SEND - Education, Health and Care Plans
All requests for statutory assessment in Wolverhampton will be dealt with under The Children and Families Act 2014, subject to informed parental consent.
The Council for Disabled Children (CDC) in partnership with the Department for Education has produced a series of fact sheets, films and posters designed to help children and young people understand some of the key themes of the new SEND reforms.
For more details about Education, Health and Care Plans please view the links and supporting information on this page.
Two new short animation videos have been produced which are aimed at parents to help explain the EHCP process and the Person Centred Connection.
What is an EHCP and who is it for?
The education and social care plan and the person centred connection:
From 1 September 2014, Statements were replaced by Education, Health and Care (EHC) Plans. These plans have the same legal status as Statements of SEN and cover the age range 0 to 25. An Education, Health and Care Plan sets out a new way of working for children and young people with more complex special educational needs and disabilities and where an EHC needs assessment has been agreed by a multi-agency panel. As part of an EHC Plan, a child's parent or the young person will have the right to request a Personal Budget to meet an assessed need within an Education, Health and Care Plan (EHC Plan).
An EHC Plan looks at all the aspirations and needs that a child or young person has within education, health and care. Professionals and the family together through a coordinated single assessment decide what outcomes are required, and through joint working identify what is needed to achieve those outcomes.
EHC Plans must be reviewed at least annually. Reviews should be carried out using person-centred planning principles and must focus on the child or young person's progress towards achieving the outcomes specified in the EHC Plan.
Education, Health and Care Plan Annual Review:
The provision set out in the EHC Plan has to be provided. Parents have the right of appeal to a tribunal if they are not happy with the education provision.
Every EHC Plan is personalised to meet the needs and outcomes for each child or young person. Our blank template of an EHC Plan [709kb] will give you an idea of what the plan looks like.
There is a requirement for all EHC Plans to be reviewed at least annually. Our EHC Hub Annual Review form will give you an idea of what the annual review looks like.

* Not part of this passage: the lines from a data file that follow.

(** * Computation-graph nodes of hw7-backprop (node_bz.ipynb)

    A shallow embedding of the node classes of the notebook
    [hw/hw7-backprop/code/node_bz.ipynb]: [ValueNode],
    [VectorScalarAffineNode], [SquaredL2DistanceNode], [L2NormPenaltyNode],
    [SumNode] and the two method-less classes [AffineNode] and [TanhNode].

    - Node objects live in a heap (a list indexed by object identity); the
      attributes [x], [w], [a], [b] of an operator node are references into
      that heap, so two consumers of one node share its [d_out].
    - A method is a computation in a state-and-exception monad over the heap.
    - numpy is an external library: its arrays and the operations the
      notebook calls are an interface ([NumPy]); every general theorem holds
      for any implementation of it.  [IntArrays] implements the interface
      for arrays of rank 0 and 1 with integer entries and numpy's
      broadcasting rules, and is used for the concrete scenarios (their
      data are small integers, on which numpy's arithmetic is exact). *)

From Stdlib Require Import ZArith.
From stdpp Require Import base option list strings.

Local Open Scope Z_scope.

(** ** Python exceptions and results *)

Inductive exn : Type :=
| AttributeError
| TypeError
| ValueError.

Inductive result (A : Type) : Type :=
| Ok (a : A)
| Raise (e : exn).
Arguments Ok {A} a.
Arguments Raise {A} e.

Definition rbind {A B : Type} (r : result A) (k : A -> result B) : result B :=
  match r with
  | Ok a => k a
  | Raise e => Raise e
  end.

(** State-and-exception monad of a method call over a state [S]. *)
Definition M (S A : Type) : Type := S -> result (A * S).

Definition ret {S A : Type} (a : A) : M S A := fun h => Ok (a, h).

Definition bind {S A B : Type} (m : M S A) (k : A -> M S B) : M S B :=
  fun h => match m h with
           | Ok (a, h') => k a h'
           | Raise e => Raise e
           end.

Definition raise {S A : Type} (e : exn) : M S A := fun _ => Raise e.

Definition lift {S A : Type} (r : result A) : M S A :=
  fun h => match r with
           | Ok a => Ok (a, h)
           | Raise e => Raise e
           end.

Notation "'let*' x ':=' c 'in' k" := (bind c (fun x => k))
  (at level 10, x name, c at level 100, k at level 200).
Notation "'run' c 'then' k" := (bind c (fun _ => k))
  (at level 10, c at level 100, k at level 200).

(** ** The numpy interface

    Binary operators broadcast and raise [ValueError] on shapes that do not
    broadcast; [np_iadd] is the in-place [+=] of an array, whose result keeps
    the shape of its left operand. *)

Class NumPy : Type := {
  ndarray : Type;
  shape : Type;
  np_shape : ndarray -> shape;                       (* t.shape *)
  np_zeros : shape -> ndarray;                       (* np.zeros(sh) *)
  np_add : ndarray -> ndarray -> result ndarray;     (* s + t *)
  np_sub : ndarray -> ndarray -> result ndarray;     (* s - t *)
  np_mul : ndarray -> ndarray -> result ndarray;     (* s * t *)
  np_iadd : ndarray -> ndarray -> result ndarray;    (* s += t *)
  np_neg : ndarray -> ndarray;                       (* -t *)
  np_mul_int : ndarray -> Z -> ndarray;              (* t * k, k a Python int *)
  np_pow_int : ndarray -> Z -> ndarray;              (* t ** k, k a Python int *)
  np_sum : ndarray -> ndarray;                       (* np.sum(t) *)
  np_dot : ndarray -> ndarray -> result ndarray;     (* np.dot(s, t) *)
  np_shape_zeros : forall sh, np_shape (np_zeros sh) = sh
}.

(** ** Node objects and the heap *)

Abbreviation node_id := nat.

(** A Python value passed to a constructor or held in the list returned by
    [get_predecessors]: a reference to a node, a plain number, or a string. *)
Inductive pyval : Type :=
| VNode (n : node_id)
| VScalar (z : Z)
| VStr (s : string).

(** The class of an object together with the attributes fixed by
    [__init__]. [AffineNode] and [TanhNode] have a docstring only. *)
Inductive node_class : Type :=
| ValueNode
| VectorScalarAffineNode (x w b : node_id)
| SquaredL2DistanceNode (a b : node_id)
| L2NormPenaltyNode (l2_reg : Z) (w : node_id)
| SumNode (a b : node_id)
| AffineNode
| TanhNode.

Any professional working with a child, young person or family can make a referral to the authority for an Education, Health and Care Needs Assessment. It is usual for referrals to come from the child/young person's setting, school or educational provider. A parent/young person (over the age of 16) can make a direct request for an Education, Health and Care Assessment. In Wolverhampton referrals are made through the EHC hub. https://ehchub.wolverhampton.gov.uk/about However, we recommend that they speak to the young person's teacher or Special Needs Co-ordinator (SENCo) first as they will be able to help you. If a parent, young person or a school/college asks the Local Authority to carry out an EHC needs assessment, they must receive a response to their request within 6 weeks. To complete the EHC needs assessment, evidence must be gathered in order to make the appropriate decision. If the request is refused, the parent/young person must be informed with reasons, and they have the right to appeal to the Special Educational Needs and Disability Tribunal. A EHC plan should be offered if the child or young person's needs assessment indicates that the needs are greater than a mainstream education setting can support. Parents or the young person should name the setting they wish to attend. It is the Local Authority's duty to ensure the necessary provision is delivered, and the plan should be reviewed at least on an annual basis.